Efficacy of pitavastatin for the treatment of non-alcoholic steatohepatitis with dyslipidemia: An open-label, pilot study


Dr Hideyuki Hyogo, Department of Medicine and Molecular Science, Graduate School of Biomedical Sciences, Hiroshima University, 1-2-3 Kasumi, Minamiku, Hiroshima 734-8551, Japan. Email:


Aim:  Non-alcoholic fatty liver disease (NAFLD) that encompasses a spectrum of liver disorders characterized by simple steatosis, non-alcoholic steatohepatitis (NASH) through cirrhosis, is becoming an important chronic liver disease in Japan. Currently, there is no proven therapy for NASH. In this study, we assessed the efficacy of statin therapy in NASH patients with dyslipidemia.

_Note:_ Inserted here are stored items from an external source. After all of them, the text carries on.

(** * Ligretto tournament scheduler: seating by Latin squares and
      seat-effect correction of the scores

    A shallow embedding of [main.py].  The program draws a randomised Latin
    square per block, expands it into a seating plan, reads one score per
    seat and round from standard input, appends the scores to a growing
    table [df_all], recomputes seat-corrected scores over the whole table
    and aggregates them into cumulative totals.

    Python lists are [list]s read with [!!] and written with [<[i:=x]>];
    an index outside the list raises [IndexError].  Python dictionaries are
    [gmap]s.  Python floats are IEEE binary64 numbers, which are Rocq's
    primitive [float]s.  Exceptions are the [Raise] results of type
    [result]; the random generator and standard input are threaded through
    the program as an explicit [world]. *)

From Stdlib Require Import PrimFloat.
From stdpp Require Import gmap strings list fin_maps sorting.


(** ** Exceptions *)

Inductive exn : Set :=
  | IndexError
  | KeyError
  | EOFError
  | ValueError
  | LinAlgError.

Inductive result (A : Type) : Type :=
  | Ok (a : A)
  | Raise (e : exn).
Arguments Ok {A} a.
Arguments Raise {A} e.

Global Instance result_ret : MRet result := λ A a, Ok a.
Global Instance result_bind : MBind result := λ A B f m,
  match m with
  | Ok a => f a
  | Raise e => Raise e
  end.
Global Instance result_fmap : FMap result := λ A B f m,
  match m with
  | Ok a => Ok (f a)
  | Raise e => Raise e
  end.

(** [l[i]] for a non-negative index. *)
Definition getitem {A} (l : list A) (i : nat) : result A :=
  match l !! i with
  | Some x => Ok x
  | None => Raise IndexError
  end.

(** [d[k]] on a dictionary. *)
Definition dict_getitem `{Countable K} {A} (d : gmap K A) (k : K) : result A :=
  match d !! k with
  | Some x => Ok x
  | None => Raise KeyError
  end.

(** [for x in xs: body], with the variables the body assigns as the loop
    state [s]. *)
Fixpoint for_each {A S} (xs : list A) (body : A → S → result S) (s : S)
    : result S :=
  match xs with
  | [] => Ok s
  | x :: xs => s' ← body x s; for_each xs body s'
  end.

(** A list comprehension [[f x for x in xs]] whose element may raise. *)
Fixpoint comprehension {A B} (f : A → result B) (xs : list A)
    : result (list B) :=
  match xs with
  | [] => Ok []
  | x :: xs => y ← f x; ys ← comprehension f xs; Ok (y :: ys)
  end.

(** ** The design generator *)

(** The cyclic square of line 13: cell [(i, j)] holds [(i + j) % n].  For
    [n = 0] there is no cell, and the remainder is never taken. *)
Definition standard_square (n : nat) : list (list nat) :=
  (λ i, (λ j, (i + j) mod n) <$> seq 0 n) <$> seq 0 n.

(** Lines 18-20: [L[i][j] = symbol_perm[L[i][j]]], in place. *)
Definition relabel_cell (symbol_perm : list nat) (i j : nat)
    (L : list (list nat)) : result (list (list nat)) :=
  row ← getitem L i;
  x ← getitem row j;
  v ← getitem symbol_perm x;
  Ok (<[i := <[j := v]> row]> L).

Definition relabel (symbol_perm : list nat) (n : nat) (L : list (list nat))
    : result (list (list nat)) :=
  for_each (seq 0 n)
    (λ i L, for_each (seq 0 n) (λ j L, relabel_cell symbol_perm i j L) L) L.

(** Lines 26-29: [row = [L[i][col] for col in col_perm]], appended to
    [L_perm]. *)
Definition permute_columns (col_perm : list nat) (n : nat)
    (L : list (list nat)) : result (list (list nat)) :=
  for_each (seq 0 n)
    (λ i L_perm,
       row ← comprehension (λ col, Li ← getitem L i; getitem Li col) col_perm;
       Ok (L_perm ++ [row]))
    [].

(** ** Tables *)

(** A row of the seating plan of one block.  [Block] is the column that
    line 68 adds; it is absent ([None]) in what [create_seating_plan]
    returns. *)
Module Plan.
Record row : Type :=
  Row { Runde : nat; Platz : nat; Spieler : string; Block : option nat }.
End Plan.

(** A row of [df_all].  The two columns the correction writes are absent
    ([None], a missing value in pandas) in a row that was appended and not
    yet corrected. *)
Module Ledger.
Record row : Type :=
  Row { Block : nat; Runde : nat; Spieler : string; Platz : nat;
        Punkte : float;
        Punkte_vorhergesagt : option float;
        Punkte_korr : option float }.
End Ledger.

(** A row of [df_agg]. *)
Module Agg.
Record row : Type :=
  Row { Runde : nat; Spieler : string; Punkte_korr : float;
        Punkte_korr_cum : option float }.
End Agg.

(** [pivot_cum]: one line per round of [index], one column per player of
    [columns]. *)
Record pivot_table : Type :=
  Pivot { index : list nat; columns : list string; cells : list (list float) }.

(** What [mixedlm(...).fit()] returns, as far as the program reads it.  A
    fit that did not converge warns and still returns its results, with
    [converged] false.  [fittedvalues] is a property that is computed when it
    is read: it predicts the random effects, which raises [ValueError] when
    the fitted covariance of the random effects is singular, and gives the
    fitted values by row label otherwise. *)
Record MixedLMResults : Type :=
  Results { converged : bool; fittedvalues : result (list float) }.

(** ** Sorting and grouping, as pandas does them

    The pandas operations the program calls are modelled by what they are
    documented to compute: a stable sort by the given columns; group
    aggregations with the groups in the order of their keys; sums, means and
    running sums that skip missing values (NaN).  The sums and running sums
    of a group are compensated, as in the group kernels of pandas; the sum
    under the mean of line 111 is the left fold of binary64 addition, which
    is what the compensated sum gives on the groups of one row that the
    first round of the program has. *)

Fixpoint insert_sorted {A} (le : A → A → bool) (x : A) (l : list A) : list A :=
  match l with
  | [] => [x]
  | y :: l' => if le x y then x :: l else y :: insert_sorted le x l'
  end.

(** A stable sort by the order [le]. *)
Definition sort_by {A} (le : A → A → bool) (l : list A) : list A :=
  foldr (insert_sorted le) [] l.

(** The order of [sort_values(by=["Runde", "Platz"])]. *)
Definition plan_le (a b : Plan.row) : bool :=
  (Plan.Runde a <? Plan.Runde b)
  || ((Plan.Runde a =? Plan.Runde b) && (Plan.Platz a <=? Plan.Platz b)).

(** The order of the group keys [(Runde, Spieler)]. *)
Definition key_le (a b : nat * string) : bool :=
  (a.1 <? b.1) || ((a.1 =? b.1) && String.leb a.2 b.2).

(** One pass over the rows with one accumulator per group key: what a
    [groupby] aggregation computes. *)
Definition groupby_fold `{Countable K} {V A} (step : A → V → A) (init : A)
    (kvs : list (K * V)) : gmap K A :=
  foldl (λ acc kv, <[kv.1 := step (default init (acc !! kv.1)) kv.2]> acc) ∅ kvs.

(** The addition under a mean: a missing value (NaN) is skipped. *)
Definition nan_skip_add (s v : float) : float :=
  if is_nan v then s else (s + v)%float.

(** The running sum and the number of values of a group, NaN skipped. *)
Definition mean_step (acc : float * nat) (v : float) : float * nat :=
  if is_nan v then acc else ((acc.1 + v)%float, S acc.2).

(** A count as a float. *)
Fixpoint float_of_nat (n : nat) : float :=
  match n with
  | 0 => 0%float
  | S n => (float_of_nat n + 1)%float
  end.

Definition mean_of (acc : float * nat) : float :=
  (acc.1 / float_of_nat acc.2)%float.

(** [groupby(key)[value].transform("mean")]: every row gets the mean of
    its group. *)
Definition transform_mean (kvs : list (nat * float)) : list float :=
  let groups := groupby_fold mean_step (0%float, 0) kvs in
  (λ kv, default nan (mean_of <$> groups !! kv.1)) <$> kvs.

(** One step of the compensated (Kahan) summation of the group kernels:
    next to the running sum [acc.1] the kernel keeps the rounding error
    [acc.2] of the additions made so far and takes it off the next value.
    A NaN value is skipped. *)
Definition kahan_step (acc : float * float) (val : float) : float * float :=
  if is_nan val then acc
  else
    let y := (val - acc.2)%float in
    let t := (acc.1 + y)%float in
    (t, (t - acc.1 - y)%float).

(** [groupby(key)[value].cumsum()]: every row gets the running sum of its
    group up to and including that row; a NaN value gives NaN and leaves
    the running sum and its compensation as they are. *)
Fixpoint group_cumsum (acc : gmap string (float * float))
    (kvs : list (string * float)) : list float :=
  match kvs with
  | [] => []
  | kv :: kvs =>
      if is_nan kv.2 then nan :: group_cumsum acc kvs
      else
        let st := kahan_step (default (0%float, 0%float) (acc !! kv.1)) kv.2 in
        st.1 :: group_cumsum (<[kv.1 := st]> acc) kvs
  end.

(** [fillna(0)] on one cell. *)
Definition fillna0 (c : option float) : float :=
  match c with
  | Some v => if is_nan v then 0%float else v
  | None => 0%float
  end.

(** [df[column].nunique()] *)
Definition nunique (xs : list nat) : nat := length (remove_dups xs).

(** ** The seating plan builder *)

(** Lines 41-49. *)
Definition plan_rows (players : list string) (latin_sq : list (list nat))
    (n : nat) : result (list Plan.row) :=
  for_each (seq 0 n)
    (λ r plan_data,
       for_each (seq 0 n)
         (λ seat plan_data,
            row ← getitem latin_sq r;
            player_idx ← getitem row seat;
            player ← getitem players player_idx;
            Ok (plan_data ++ [Plan.Row (r + 1) (seat + 1) player None]))
         plan_data)
    [].

(** Lines 51-52.  A frame built from an empty list of records has no
    columns, and sorting it by ["Runde"] raises [KeyError]. *)
Definition sorted_frame (plan_data : list Plan.row) : result (list Plan.row) :=
  match plan_data with
  | [] => Raise KeyError
  | _ => Ok (sort_by plan_le plan_data)
  end.

(** Line 68: [seating_plan["Block"] = block_count]. *)
Definition set_block (block_count : nat) (seating_plan : list Plan.row)
    : list Plan.row :=
  (λ row, Plan.Row (Plan.Runde row) (Plan.Platz row) (Plan.Spieler row)
            (Some block_count)) <$> seating_plan.

(** ** The correction engine *)

(** Line 111: the naive correction. *)
Definition naive_correction (df_all : list Ledger.row) : list Ledger.row :=
  let means :=
    transform_mean ((λ r, (Ledger.Platz r, Ledger.Punkte r)) <$> df_all) in
  zip_with
    (λ r m, Ledger.Row (Ledger.Block r) (Ledger.Runde r) (Ledger.Spieler r)
              (Ledger.Platz r) (Ledger.Punkte r) (Ledger.Punkte_vorhergesagt r)
              (Some (Ledger.Punkte r - m)%float))
    df_all means.

(** Line 107: the fitted values are assigned by row label; a row without a
    fitted value gets a missing value. *)
Definition set_vorhergesagt (fitted : list float) (df_all : list Ledger.row)
    : list Ledger.row :=
  imap
    (λ i r, Ledger.Row (Ledger.Block r) (Ledger.Runde r) (Ledger.Spieler r)
              (Ledger.Platz r) (Ledger.Punkte r) (fitted !! i)
              (Ledger.Punkte_korr r))
    df_all.

(** Line 108. *)
Definition set_korr (df_all : list Ledger.row) : list Ledger.row :=
  (λ r, Ledger.Row (Ledger.Block r) (Ledger.Runde r) (Ledger.Spieler r)
          (Ledger.Platz r) (Ledger.Punkte r) (Ledger.Punkte_vorhergesagt r)
          ((λ f, (Ledger.Punkte r - f)%float) <$> Ledger.Punkte_vorhergesagt r))
    <$> df_all.

(** What the model is fitted on: the response, the seat and the group of
    every row. *)
Definition model_frame (df_all : list Ledger.row)
    : list (float * nat * string) :=
  (λ r, (Ledger.Punkte r, Ledger.Platz r, Ledger.Spieler r)) <$> df_all.

(** ** The aggregator *)

(** Line 114: one row per [(Runde, Spieler)] in the table, in the order of
    the keys, with the sum of its corrected scores. *)
Definition groupby_sum (df_all : list Ledger.row) : list Agg.row :=
  let kvs :=
    (λ r, ((Ledger.Runde r, Ledger.Spieler r),
           default nan (Ledger.Punkte_korr r))) <$> df_all in
  let sums := groupby_fold kahan_step (0%float, 0%float) kvs in
  (λ k, Agg.Row k.1 k.2 (default 0%float (fst <$> sums !! k)) None)
    <$> sort_by key_le (remove_dups kvs.*1).

(** Line 115. *)
Definition set_cum (df_agg : list Agg.row) : list Agg.row :=
  zip_with
    (λ a c, Agg.Row (Agg.Runde a) (Agg.Spieler a) (Agg.Punkte_korr a) (Some c))
    df_agg
    (group_cumsum ∅ ((λ a, (Agg.Spieler a, Agg.Punkte_korr a)) <$> df_agg)).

Methods:  Twenty patients with biopsy-proven NASH with dyslipidemia who agreed to participate in this multicentric prospective study were enrolled. The patients were treated for 12 months with pitavastatin 2 mg/day. Clinical and histological alterations were comparatively evaluated before and after treatment. Standard weight loss counseling was continued during the treatment period. Follow-up liver biopsy was performed in 13 patients.

Results:  Twenty-five percent of patients had hyperlipoproteinemia type IIa and 75% had hyperlipoproteinemia type IIb at baseline. The levels of alanine aminotransferase, γ-glutamyl transpeptidase and lipid profiles were significantly improved by the treatment with pitavastatin for 12 months. Especially, these improvements were prominent in NASH patients with hyperlipoproteinemia type IIb. While non-alcoholic fatty liver disease activity score and fibrosis stage did not change significantly in all patients, they did improve in 54% and 42% in individual patients, respectively.

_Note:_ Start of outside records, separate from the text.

Lemma atm_vega_increasing (m : self) (t2 : R) :
  interior m -> S m = K m -> T m < t2 ->
  (r m + 0.5 * sigma m ^ 2) ^ 2 * t2 <= sigma m ^ 2 ->
  vega_R m < vega_R (with_expiry m t2).
Proof.
  intros Hm E Ht Hsmall. assert (Hm' := Hm).
  destruct Hm' as (HS & HK & HT & Hs).
  assert (Hm2 : interior (with_expiry m t2)) by (repeat split; simpl; lra).
  assert (Hq1 : 0 < sqrt (T m)) by (apply sqrt_lt_R0; exact HT).
  assert (Hq : sqrt (T m) < sqrt t2) by (apply sqrt_lt_1; lra).
  assert (Hqq1 : sqrt (T m) * sqrt (T m) = T m) by (apply sqrt_sqrt; lra).
  assert (Hqq2 : sqrt t2 * sqrt t2 = t2) by (apply sqrt_sqrt; lra).
  assert (Ha : 0 <= (r m + 0.5 * sigma m ^ 2) ^ 2 / sigma m ^ 2).
  { apply Rmult_le_pos; [apply pow2_ge_0|].
    apply Rlt_le, Rinv_0_lt_compat. nra. }
  assert (Hat : (r m + 0.5 * sigma m ^ 2) ^ 2 / sigma m ^ 2 * t2 <= 1).
  { apply Rmult_le_reg_r with (sigma m ^ 2); [nra|].
    replace ((r m + 0.5 * sigma m ^ 2) ^ 2 / sigma m ^ 2 * t2 * sigma m ^ 2)
      with ((r m + 0.5 * sigma m ^ 2) ^ 2 * t2) by (field; lra).
    lra. }
  unfold vega_R, phi.
  rewrite (atm_gauss m Hm E), (atm_gauss _ Hm2 E).
  cbn [with_expiry T r sigma S K].
  set (a := (r m + 0.5 * sigma m ^ 2) ^ 2 / sigma m ^ 2) in *.
  set (q1 := sqrt (T m)) in *. set (q2 := sqrt t2) in *.
  assert (HE : exp (- (a * T m) / 2) * (1 - a * (t2 - T m) / 2)
               <= exp (- (a * t2) / 2)).
  { replace (- (a * t2) / 2)
      with (- (a * T m) / 2 + - (a * (t2 - T m) / 2)) by field.
    rewrite exp_plus. apply Rmult_le_compat_l; [apply Rlt_le, exp_pos|].
    generalize (exp_ineq1_le (- (a * (t2 - T m) / 2))). lra. }
  assert (Hmain : q1 < q2 * (1 - a * (t2 - T m) / 2)).
  { rewrite <- Hqq1, <- Hqq2.
    assert (Hlt : a * q2 * (q2 + q1) / 2 < 1).
    { destruct (Req_dec a 0) as [Z|NZ]; [rewrite Z; lra|].
      assert (Haq : 0 < a * q2) by (apply Rmult_lt_0_compat; lra).
      assert (a * q2 * ((q2 + q1) / 2) < a * q2 * q2).
      { apply Rmult_lt_compat_l; lra. }
      rewrite <- Hqq2 in Hat. lra. }
    assert (0 < (q2 - q1) * (1 - a * q2 * (q2 + q1) / 2)).
    { apply Rmult_lt_0_compat; lra. }
    lra. }
  assert (HE1 : 0 < exp (- (a * T m) / 2)) by apply exp_pos.
  assert (Hgoal : q1 * exp (- (a * T m) / 2) < q2 * exp (- (a * t2) / 2)).
  { apply Rlt_le_trans
      with (q2 * (exp (- (a * T m) / 2) * (1 - a * (t2 - T m) / 2))).
    - rewrite (Rmult_comm (exp _)), <- Rmult_assoc.
      apply Rmult_lt_compat_r; assumption.
    - apply Rmult_le_compat_l; [lra | exact HE]. }
  assert (Hc : 0 < S m / sqrt (2 * PI)).
  { apply Rdiv_lt_0_compat; [exact HS | apply sqrt_2PI_pos]. }
  replace (S m * q1 * (exp (- (a * T m) / 2) / sqrt (2 * PI)))
    with (S m / sqrt (2 * PI) * (q1 * exp (- (a * T m) / 2)))
    by (field; generalize sqrt_2PI_pos; lra).
  replace (S m * q2 * (exp (- (a * t2) / 2) / sqrt (2 * PI)))
    with (S m / sqrt (2 * PI) * (q2 * exp (- (a * t2) / 2)))
    by (field; generalize sqrt_2PI_pos; lra).
  apply Rmult_lt_compat_l; assumption.
Qed.


End AtTheMoney.

(** What [d1] evaluates to when the volatility is 0 (and T > 0): the
    numerator [ln(S/K) + r T] is divided by 0. *)
Definition d1_at_zero_volatility (m : BlackScholes.self) : float64 :=
  let n := ln (BlackScholes.S m / BlackScholes.K m)
           + (BlackScholes.r m + 0.5 * BlackScholes.sigma m ^ 2)
             * BlackScholes.T m in
  if Req_EM_T n 0 then NaN else if Rlt_dec 0 n then PInf else NInf.

Section ZeroVolatility.
Import BlackScholes.
Variable m : self.
Hypothesis HS : 0 < S m.
Hypothesis HK : 0 < K m.
Hypothesis HT : 0 < T m.
Hypothesis Hs : sigma m = 0.

Lemma d1_outcome_zero_volatility :
  outcome (d1 m) = inr (d1_at_zero_volatility m).
Proof.
  unfold d1, d1_at_zero_volatility. unfold_numpy.
  destruct (Req_EM_T (K m) 0) as [E|_]; [lra|].
  assert (Hq : 0 < S m / K m) by (apply Rdiv_lt_0_compat; assumption).
  destruct (Rlt_dec 0 (S m / K m)) as [_|N]; [|contradiction].
  cbv beta iota.
  destruct (Rle_dec 0 (T m)) as [_|N]; [|lra].
  cbv beta iota.
  destruct (Req_EM_T (sigma m * sqrt (T m)) 0) as [_|N];
    [|contradiction N; rewrite Hs; ring].
  destruct (Req_EM_T _ 0) as [_|_]; [reflexivity|].
  destruct (Rlt_dec 0 _); reflexivity.
Qed.

Lemma d2_outcome_zero_volatility :
  outcome (d2 m) = inr (d1_at_zero_volatility m).
Proof.
  unfold d2.
  destruct (d1 m) as [o w s] eqn:E1.
  assert (Ho : o = inr (d1_at_zero_volatility m)).
  { generalize d1_outcome_zero_volatility. rewrite E1. simpl. auto. }
  assert (Hst : s = m).
  { generalize (d1_preserves m). unfold preserves. rewrite E1. simpl. auto. }
  subst o s.
  rewrite (bind_outcome_run _ _ _ _ _ E1). unfold_numpy.
  destruct (Rle_dec 0 (T m)) as [_|N]; [|lra].
  unfold d1_at_zero_volatility.
  destruct (Req_EM_T _ 0); [reflexivity|].
  destruct (Rlt_dec 0 _); reflexivity.
Qed.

Conclusion:  NASH-related metabolic parameters improved with therapy including histology in some patients. However, three of 13 patients had progression of fibrosis during the treatment. Our pilot study demonstrated the efficacy of pitavastatin for the treatment of NASH with dyslipidemia, especially with hyperlipoproteinemia type IIb and controlled trials are needed in the future.